Population responses of neurons with significant delay activity in the ODR with Distractor task. A: population PSTH (n = 88 neurons) following the best cue location and diametric distractor location (solid line) or following the worst cue location and best distractor location (dotted line). Horizontal line represents baseline fixation discharge rate. B: mean Fano factor values of neuronal discharges during the trial. C: population tuning curves from the cue period, from the first delay, and from the second delay (after distractor presentation). Labels in A and B indicate fixation (FIX), cue presentation (CUE), first delay (DELAY1), distractor presentation (DISTRACT), and second delay (DELAY2) periods.
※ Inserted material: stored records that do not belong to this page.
(** X9. [init] accepts parameters for which the last partition starts past
    the end of the hash, [(P - 1) * b > B] (as for [B = 16], [k = 11]).
    [get_partition_key] then has a negative [psize] for that partition
    and shifts by a negative count: on such an index no [insert] and no
    [lookup] of a hash of the right length has a defined result. *)
Theorem partitions_overrun (db : DB) (B k : Z) (hash : hash_string)
    (result : LookupResultList) (m : Z) :
  valid_params B k -> ~ partitions_fit B k ->
  Z.of_nat (length hash) = ceil_div B 8 ->
  B - ((k + 3) / 2 - 1) * ceil_div B ((k + 3) / 2) < 0
  /\ get_partition_key (HmSearchImpl_new (Some db) B k) hash ((k + 3) / 2 - 1)
     = None
  /\ insert (HmSearchImpl_new (Some db) B k) hash = None
  /\ lookup (HmSearchImpl_new (Some db) B k) hash result m = None.
Proof.
  intros Hv Hfit Hlen. pose proof Hv as (HB & HB8 & Hk & Hk518).
  unfold partitions_fit in Hfit.
  set (P := (k + 3) / 2) in *. set (b := ceil_div B P) in *.
  assert (0 < P) as HP by (subst P; lia).
  assert (0 < b) as Hb by (apply ceil_div_pos; lia).
  assert (_partitions (HmSearchImpl_new (Some db) B k) = P) as EP
    by (apply partitions_new; lia).
  assert (get_partition_key (HmSearchImpl_new (Some db) B k) hash (P - 1) = None)
    as Hnone.
  { unfold get_partition_key.
    change (_hash_bits _) with B.
    change (_partition_bits _) with (ceil_div B (_partitions (HmSearchImpl_new (Some db) B k))).
    change (_partition_bytes _)
      with (Z.quot (ceil_div B (_partitions (HmSearchImpl_new (Some db) B k)) + 7) 8 + 1).
    rewrite EP. fold b.
    assert (0 <= (P - 1) * b) by (apply Z.mul_nonneg_nonneg; lia).
    generalize dependent ((P - 1) * b). intros s Hs Hs0.
    rewrite (decide_False (P := B - s > b)) by lia.
    rewrite Z.quot_div_nonneg by lia.
    rewrite decide_False by lia.
    replace (Z.to_nat ((b + 7) / 8 + 1)) with (S (Z.to_nat ((b + 7) / 8)))
      by lia.
    rewrite copy_bits_negative; [done|lia|lia]. }
  split; [lia|]. split; [done|].
  unfold insert, lookup. rewrite hash_bytes_new by lia.
  rewrite !decide_False by (intros Hne; by apply Hne).
  change (_db _) with (Some db). cbv beta iota.
  unfold get_candidates. rewrite EP.
  rewrite insert_loop_undefined, get_candidates_loop_undefined; try done;
    try lia.
  - by replace (0 + Z.of_nat (Z.to_nat P) - 1) with (P - 1) by lia.
  - by replace (0 + Z.of_nat (Z.to_nat P) - 1) with (P - 1) by lia.
Qed.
Horizontal dashed lines in A and C represent the baseline firing rate.

Fig. 9.

Neural activity in correct vs. error trials. A: population average firing rate from neurons with at least 2 error trials of any type in the ODR task. Normalized firing rate is shown in correct and error trials in which the cue appeared in the best location (blue traces, n = 43 neurons) and in the diametric location (red traces, n = 40 neurons). Solid and dashed lines indicate correct and error trials, respectively. B: population firing rate from the ODR with Distractor task. Averaged firing rate is shown in correct and error trials in which the cue appeared in the best location (blue traces, n = 10 neurons) and in the diametric location (red traces, n = 11 neurons). C: population firing rate in correct (solid) and error (dashed) trials aborted during the delay period. Error average is for all available trials in which a break in fixation occurred at least 0.5 s after the offset of the cue (n = 47 neurons). D: as in C but with error average for all trials in which an error occurred at least 1 s after the offset of the cue (n = 19 neurons).